Last night, I brewed a Belgian Pale using the full low oxygen method. It was actually pretty easy.
I underestimated how long it would take to bring 7.75 gallons of water to a boil. Next time, I'm going to split it between two pots and combine them when they are close to a boil.
My usual efficiency on this recipe is in the low 80's. Not being sure what to expect, I targeted 70%, but ended up hitting 73%. I can live with that for now.
I did have to do some gentle stirring to break up dough balls. Hopefully, it didn't burn through too much SMB (I used 50 mg/l). I may need to order some sulfite test strips.
Typically, I heat my strike water to 13 degrees above my target mash temp, and then I gently stir for about 5 minutes to even the temp and break up dough balls. Given the increased volume of strike water and not being able to stir, I guessed 11 degrees would work. It turned out 8.5 degrees would have been the correct target. On this beer, I doubt mashing at 152 instead of 150 will make any difference, and I'll get it right next time.

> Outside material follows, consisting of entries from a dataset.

Lemma menu_by_role_witness :
  map itemId (menuItems (Some {| userName := "Ana"; role := "Admin" |})) = ["pos"; "timecard"].
Proof.
  apply (proj2 (menu_by_role (Some {| userName := "Ana"; role := "Admin" |}))).
  intros [u [[= <-] H]]. discriminate H.
Defined.

Lemma count_current (currentView : string) (ids : list string) :
  NoDup ids ->
  List.length (filter (String.eqb currentView) ids) = if in_dec string_dec currentView ids then 1%nat else 0%nat.
Proof.
  induction ids as [|x ids IH]; intros Hnd; simpl; [reflexivity |].
  inversion Hnd; subst. specialize (IH H2).
  destruct (String.eqb_spec currentView x) as [-> | Hne].
  - simpl. rewrite IH. destruct (string_dec x x); [| congruence].
    destruct (in_dec string_dec x ids); [contradiction | reflexivity].
  - rewrite IH. destruct (string_dec x currentView); [congruence |].
    now destruct (in_dec string_dec currentView ids).
Qed.

Lemma menuItems_NoDup user : NoDup (map itemId (menuItems user)).
Proof.
  unfold menuItems. destruct (isAdmin user); simpl;
    repeat (constructor; [simpl; intuition discriminate |]); constructor.
Qed.

(** The buttons of the side bar have distinct keys, whoever the user is,
    and at most one of them is drawn as current: exactly one when the
    current view is in the user's menu, none otherwise; the button drawn
    as current is the one that opens the current view, and only it has the
    brand colour as background when that colour is not "transparent". *)
Theorem one_current_button (settings : Settings) (user : option User) (currentView : string) :
  NoDup (map key (sidebar settings user currentView))
  /\ List.length (filter current (sidebar settings user currentView))
     = (if in_dec string_dec currentView (map itemId (menuItems user)) then 1 else 0)%nat
  /\ (forall b, In b (sidebar settings user currentView) ->
        (current b = true <-> opens b = currentView)
        /\ backgroundColor b = if current b then primary_color settings else "transparent").
Proof.
  unfold sidebar. split; [| split].
  - rewrite map_map. simpl. apply menuItems_NoDup.
  - rewrite <- (count_current currentView _ (menuItems_NoDup user)).
    induction (menuItems user) as [|x l IH]; simpl; [reflexivity |].
    destruct (String.eqb currentView (itemId x)); simpl; now rewrite IH.
  - intros b Hb. apply in_map_iff in Hb. destruct Hb as [item [<- _]]. simpl.
    split; [| reflexivity].
    rewrite String.eqb_eq. split; congruence.
Qed.
Lemma create_account_returns (account_data : AccountCreate.t) (w : World) :
  no_fault 2 (faults w) = true ->
  0 <= AccountCreate.initial_balance account_data ->
  number_taken (AccountCreate.account_number account_data) (accounts (committed w))
  = false ->
  find_account (uuid4 w (uuid_calls w)) (accounts (committed w)) = None ->
  Endpoints.create_account account_data w
  = (Return (created account_data w),
     leave (mkDatabase (accounts (committed w) ++ [created account_data w])
                       (transactions (committed w)))
           (tl (tl (faults w))) (S (uuid_calls w)) w).
Proof.
  intros Hf Hbal Hnum Hnew. apply Z.leb_le in Hbal. unfold number_taken in Hnum.
  destruct w as [c s f now u n sl]. simpl in *.
  destruct f as [|[x|] [|[y|] f]]; simpl in Hf; try discriminate;
    run_create; rewrite check_no_dirty_account, Hbal, Hnum; run_create;
    rewrite update_account_row_clean, update_transaction_row_clean;
    (erewrite find_account_new; [reflexivity | exact Hnew | reflexivity]).
Qed.

(** X20.  [create_account], for a number no account has and a non-negative
    balance, returns the account with the number, name and currency of the
    request, a non-negative balance, version 1 and active; [get_account]
    under its id and
    [get_account_by_account_number] under its number both return that row
    afterwards; the accounts stored before and the transactions are as they
    were. *)
Theorem created_account_can_be_read_back (account_data : AccountCreate.t) (w : World) :
  no_fault 3 (faults w) = true ->
  0 <= AccountCreate.initial_balance account_data ->
  number_taken (AccountCreate.account_number account_data) (accounts (committed w))
  = false ->
  find_account (uuid4 w (uuid_calls w)) (accounts (committed w)) = None ->
  exists a w1,
    Endpoints.create_account account_data w = (Return a, w1)
    /\ Account.account_number a = AccountCreate.account_number account_data
    /\ Account.account_name a = AccountCreate.account_name account_data
    /\ Account.currency a = AccountCreate.currency account_data
    /\ 0 <= Account.balance a
    /\ Account.version a = 1
    /\ Account.is_active a = true
    /\ (exists w2, Endpoints.get_account (Account.id a) w1 = (Return a, w2))
    /\ (exists w2,
          get_db (AccountService.get_account_by_account_number
                    (AccountCreate.account_number account_data)) w1
          = (Return a, w2))
    /\ transactions (committed w1) = transactions (committed w)
    /\ (forall j b, find_account j (accounts (committed w)) = Some b ->
                    find_account j (accounts (committed w1)) = Some b).
Proof.
  intros Hf Hbal Hnum Hnew.
  assert (Hf2 : no_fault 2 (faults w) = true) by (apply no_fault_weaken; exact Hf).
  assert (Hf1 : no_fault 1 (tl (tl (faults w))) = true)
    by (do 2 apply no_fault_tl; exact Hf).
  rewrite (create_account_returns account_data w Hf2 Hbal Hnum Hnew).
  eexists _, _. split; [reflexivity|]. repeat split.
  - exact Hbal.
  - eexists. apply get_account_finds; [exact Hf1|]. simpl.
    now apply find_account_new.
  - destruct w as [c s f now u n sl]. simpl in *.
    destruct f as [|[x|] [|[y|] [|[z|] f]]]; simpl in Hf; try discriminate;
      run_read; (erewrite find_number_new; [eexists; reflexivity | exact Hnum | reflexivity]).
  - intros j b Hj. simpl. unfold find_account in *.
    induction (accounts (committed w)) as [|r l IH]; simpl in *; [discriminate|].
    destruct (String.eqb (Account.id r) j); auto.
    apply IH; auto.
    + unfold number_taken in *. simpl in Hnum. apply orb_false_elim in Hnum. tauto.
    + destruct (String.eqb (Account.id r) (uuid4 w (uuid_calls w))); [discriminate | auto].
Qed.
(** The rows ("lanes") the windows are cut from: the array after the
    truncation and the reshape. *)
Definition lanes (arr : list Z) (batch_size n_steps : Z) : pyerr + matrix :=
  let chars_per_batch := batch_size * n_steps in
  if chars_per_batch =? 0 then inl ZeroDivisionError
  else
    let n_batches := Z.of_nat (length arr) / chars_per_batch in
    reshape_rows (Py.slice arr 0 (n_batches * chars_per_batch)) batch_size.

(** Window number [k] of width [m], written with list operations: row by
    row, [m] items from position [k * m] on, and for the targets [m] items
    from the next position on, padded with zeros. *)
Definition window_at (rows : matrix) (m k : nat) : batch :=
  ((fun r => take m (drop (k * m) r)) <$> rows,
   (fun r => let t := take m (drop (k * m + 1) r) in
             t ++ replicate (m - length t) 0) <$> rows).

(** Entry [(i, j)] of a two-dimensional array. *)
Definition entry (m : matrix) (i j : nat) : option Z :=
  m !! i ≫= fun r => r !! j.

(** [[lo, lo+1, ..., lo+n-1]] as an array. *)
Definition arange (lo : Z) (n : nat) : list Z :=
  fmap (fun i : nat => lo + Z.of_nat i) (seq 0 n).

End Batches.

(** ** The sampler *)

Module Sampler.

(** *** Arrays in a store

    [np.squeeze] returns a view: a second array object on the buffer of
    its argument.  Buffers therefore live in a store, and an array object
    names its buffer.  Floats are modelled by exact rationals; a quotient
    by zero, which numpy evaluates to [nan] or to an infinity, is
    [NonFinite]. *)

Definition loc : Set := nat.

(** The random source: the uniform samples of [[0, 1)] it is going to
    return, and how many of them are used up. *)
Record world : Type := World {
  heap : gmap loc (list Q);
  entropy : nat -> Q;
  drawn : nat
}.

(** The array [preds] handed to [pick_top_n]: a vector of [V] floats under
    [lead] leading axes of length 1 (shape [(1, ..., 1, V)]; the notebook
    passes the [(1, V)] output of the softmax layer). *)
Record ndarray : Set := NdArray {
  base : loc;
  lead : nat
}.

(** The rank of a squeezed [ndarray]: squeezing drops every axis of
    length 1, hence the vector axis too when [V = 1]. *)
Inductive rank : Set := Rank0 | Rank1.

Record view : Set := View {
  vbase : loc;
  vrank : rank
}.

Inductive float : Type :=
| Finite (q : Q)
| NonFinite.

(** Computations on the store that may raise: the store after the call
    and the value or the exception. *)
Definition M (A : Type) : Type := world -> world * (pyerr + A).

Definition ret {A : Type} (a : A) : M A := fun w => (w, inr a).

That said, I've been hitting my mash temp on the nose every brew for the last 10 years, so it's a bit irritating. If I get really into low oxygen brewing, I'll probably switch to a RIMS.
I did a 70 minute boil targeting 10% evaporation. Actual evaporation was 11.5%, which is pretty close.

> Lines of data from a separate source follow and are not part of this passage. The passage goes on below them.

(** X17. When every resolved entry carries a non-empty list of dict
    descriptors and every download succeeds, the batch ends normally with
    nothing on stderr, one completion line and one download per entry,
    and no metadata query beyond the top-level one. *)
Theorem successful_batch_is_silent (iou : pyval) (outdir : string)
  (verbose : bool) (c u p : option string) (h : option pydict) (w w0 : world)
  (info : pyval) (t0 : list event) (entries : list pyval) :
  downloads_succeed X ->
  initial_info_of (build_base_opts outdir (negb verbose) c u p h) iou w
    = (Done (Some info), t0, w0) ->
  py_truthy info = true ->
  normalize_entries info = Ok entries ->
  forallb carries_formats entries = true ->
  let run := download_entries iou outdir verbose c u p h w in
  outcome_of run = Done tt /\
  stderr_lines (trace_of run) = [] /\
  completions (trace_of run) = length entries /\
  length (download_calls (trace_of run)) = length entries /\
  length (extract_calls (trace_of run)) = length (extract_calls t0).
Proof.
  intros Hok Hi Ht Hn Hcf. cbv zeta.
  rewrite (download_entries_resolved _ _ _ _ _ _ _ _ _ _ _ _ Hi Ht Hn).
  assert (Hd : Forall (fun e => is_dict e = true) entries).
  { apply Forall_forall. intros e He.
    pose proof (proj1 (forallb_forall _ _) Hcf e He) as H.
    now destruct e. }
  destruct (for_each_entries_fold outdir (negb verbose) c u p h
              (build_base_opts outdir (negb verbose) c u p h)
              (fun d t => carries_formats (PDict d) = true ->
                          stderr_lines t = [] /\ completions t = 1)
              (fun es t => forallb carries_formats es = true ->
                           stderr_lines t = [] /\ completions t = length es))
    with (entries := entries) (w := w0) as (t & w' & Hrun & HR).
  - intros d w1 Hd1. now apply process_entry_succeeds.
  - now split.
  - intros d rest t' Hf _ Hc. destruct d; [discriminate Hc|discriminate Hf].
  - intros d rest t1 t' Hf HS HR Hc. cbn [forallb] in Hc.
    apply andb_prop in Hc as [Hc1 Hc2].
    destruct (HS Hc1) as [Hs1 Hs2]. destruct (HR Hc2) as [Hr1 Hr2].
    rewrite stderr_lines_app, completions_app, Hs1, Hs2, Hr1, Hr2.
    now split.
  - exact Hd.
  - destruct (HR Hcf) as [Hr1 Hr2].
    destruct (for_each_entries_run outdir (negb verbose) c u p h
                (build_base_opts outdir (negb verbose) c u p h) entries Hd w0)
      as (t' & w'' & Hrun' & Hurls & _).
    rewrite Hrun in Hrun'. injection Hrun' as <- <-.
    destruct (for_each_entries_fold outdir (negb verbose) c u p h
                (build_base_opts outdir (negb verbose) c u p h)
                (fun d t => map call_arg (extract_calls t) =
                            if lacks_formats (PDict d) then [detail_arg_of d]
                            else [])
                (fun es t => forallb carries_formats es = true ->
                             extract_calls t = []))
      with (entries := entries) (w := w0) as (t' & w'' & Hrun' & HQ).
    { intros d w1 Hd1. now apply process_entry_queries. }
    { reflexivity. }
    { intros d rest t' Hf _ Hc. destruct d; [discriminate Hc|discriminate Hf]. }
    { intros d rest t1 t' Hf HS HQ Hc. cbn [forallb] in Hc.
      apply andb_prop in Hc as [Hc1 Hc2].
      destruct (carries_formats_verdict d Hc1) as (Hfm & _).
      simpl lacks_formats in HS. rewrite Hfm in HS. simpl in HS.
      rewrite extract_calls_app, (HQ Hc2), app_nil_r.
      now destruct (extract_calls t1). }
    { exact Hd. }
    rewrite Hrun in Hrun'. injection Hrun' as <- <-.
    rewrite Hrun. unfold outcome_of, trace_of. simpl.
    destruct (initial_info_quiet _ _ _ _ _ _ Hi) as [Hq1 Hq2].
    rewrite stderr_lines_app, completions_app, download_calls_app,
      extract_calls_app, Hq1, Hq2, Hr1, Hr2, (HQ Hcf), app_nil_r.
    assert (Hz : completions t0 = 0).
    { unfold initial_info_of in Hi. destruct (is_dict iou).
      - now injection Hi as <- <- <-.
      - unfold try_except, bind, extract_info, call in Hi.
        destruct (ydl_extract_info _ iou w) as [[i|e] w1]; simpl in Hi;
          [now injection Hi as <- <- <-|discriminate Hi]. }
    rewrite Hz. repeat split.
    + simpl. rewrite <- (length_map call_arg), Hurls, length_map.
      now rewrite (filter_all_true _ _ (normalize_entries_truthy _ _ Ht Hn)).
    + now rewrite app_nil_r.
Qed.

End Success.

(** ** The command line *)

Section Main.
Context {B : PyBuiltins} {X : External}.

Lemma bind_aborted_now {A C : Type} (m : M A) (k : A -> M C) (w : world) :
  aborted (m w) -> aborted (bind m k w).
Proof.
  unfold aborted, bind, outcome_of, trace_of.
  destruct (m w) as [[[a|e|code] t] w1]; simpl; auto.
  intros [H _]. discriminate H.
Qed.

Lemma bind_aborted_later {A C : Type} (m : M A) (k : A -> M C) (w w1 : world)
  (a : A) (t : list event) :
  m w = (Done a, t, w1) -> no_resolution t -> aborted (k a w1) ->
  aborted (bind m k w).
Proof.
  unfold aborted, bind, outcome_of, trace_of, no_resolution.
  intros -> [Hq Hd]. destruct (k a w1) as [[o t'] w2]. simpl.
  intros [Ho [Hq' Hd']]. split; [exact Ho|].
  now rewrite extract_calls_app, download_calls_app, Hq, Hd, Hq', Hd'.
Qed.

Lemma parse_headers_cases (headers_str : option string) (w : world) :
  (exists hdrs, accepted_headers headers_str = Some hdrs /\
                parse_headers headers_str w = (Done hdrs, [], w) /\
                opt_str_truthy headers_str
                && match hdrs with None => true | Some _ => false end = false)
  \/
  (accepted_headers headers_str = None /\
   opt_str_truthy headers_str = true /\
   ((exists line, parse_headers headers_str w = (Done None, [Stderr line], w))
    \/ exists e, parse_headers headers_str w = (Throw e, [], w))).
Proof.
  unfold accepted_headers, parse_headers.
  destruct (opt_str_truthy headers_str) eqn:Ht; cbn [negb].
  2: { left. exists None. now repeat split. }
  destruct headers_str as [s|]; [|discriminate Ht].
  destruct (json_loads s) as [[| | | | |d]|e].
  1-5: right; repeat split; left; eexists; reflexivity.
  - left. exists (Some (stringify_items d)). now repeat split.
  - right. repeat split.
    destruct (exn_class e =? "JSONDecodeError");
      [left|right]; eexists; reflexivity.
Qed.

(** [main] once the directory is made and the headers are accepted. *)
Lemma main_after_headers (args : Args) (w w1 : world) (hdrs : option pydict) :
  os_makedirs (os_path_abspath (arg_outdir args)) w = (Ok tt, w1) ->
  accepted_headers (arg_headers args) = Some hdrs ->
  main args w =
  prepend
    [Makedirs (os_path_abspath (arg_outdir args)) (Ok tt); Stdout legal_notice]
    (bind (consent_step (arg_yes args))
          (fun _ => bind (cookies_step (arg_cookies args))
                         (fun _ => batch_step args hdrs)) w1).
Proof.
  intros Hm Ha. unfold main. cbv zeta.
  unfold bind at 1. unfold makedirs, call. rewrite Hm.
  destruct (parse_headers_cases (arg_headers args) w1)
    as [(hdrs' & Ha' & Hp & Hc)|(Ha' & _)]; [|congruence].
  rewrite Ha in Ha'. injection Ha' as <-.
  unfold bind at 1. rewrite Hp, Hc. rewrite prepend_nil.
  rewrite run_bind_ret. unfold print at 1. rewrite run_bind_emit.
  unfold consent_step, cookies_step, batch_step, declines, consent_prompt.
  destruct (bind _ _ w1) as [[o t] w2]. reflexivity.
Qed.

The ground water here is warm. I usually chill to 90 or so and then let the chest freezer bring it to pitching temp overnight. Last night, I chilled the wort to 100 and then started recirculating 4 gallons of water I had chilled to the low 40s in the freezer while brewing. That got me down to 80 at which point I pitched the yeast into the fermentor, racked the wort on top, oxygenated, and put in the chest freezer to bring it down to 68. Next time, I'll pick up a bag of ice. That should get me where I need to be, at least for ales.
Overall, it was a pretty smooth process, and I learned what adjustments I need to make for next time. It was a long brew day, but it's nice to get everything done in one shot rather than having to chill overnight and oxygenate/pitch yeast in the morning.
This was also the first time I conditioned the grain before milling. I don't think the crush really looked all that different though.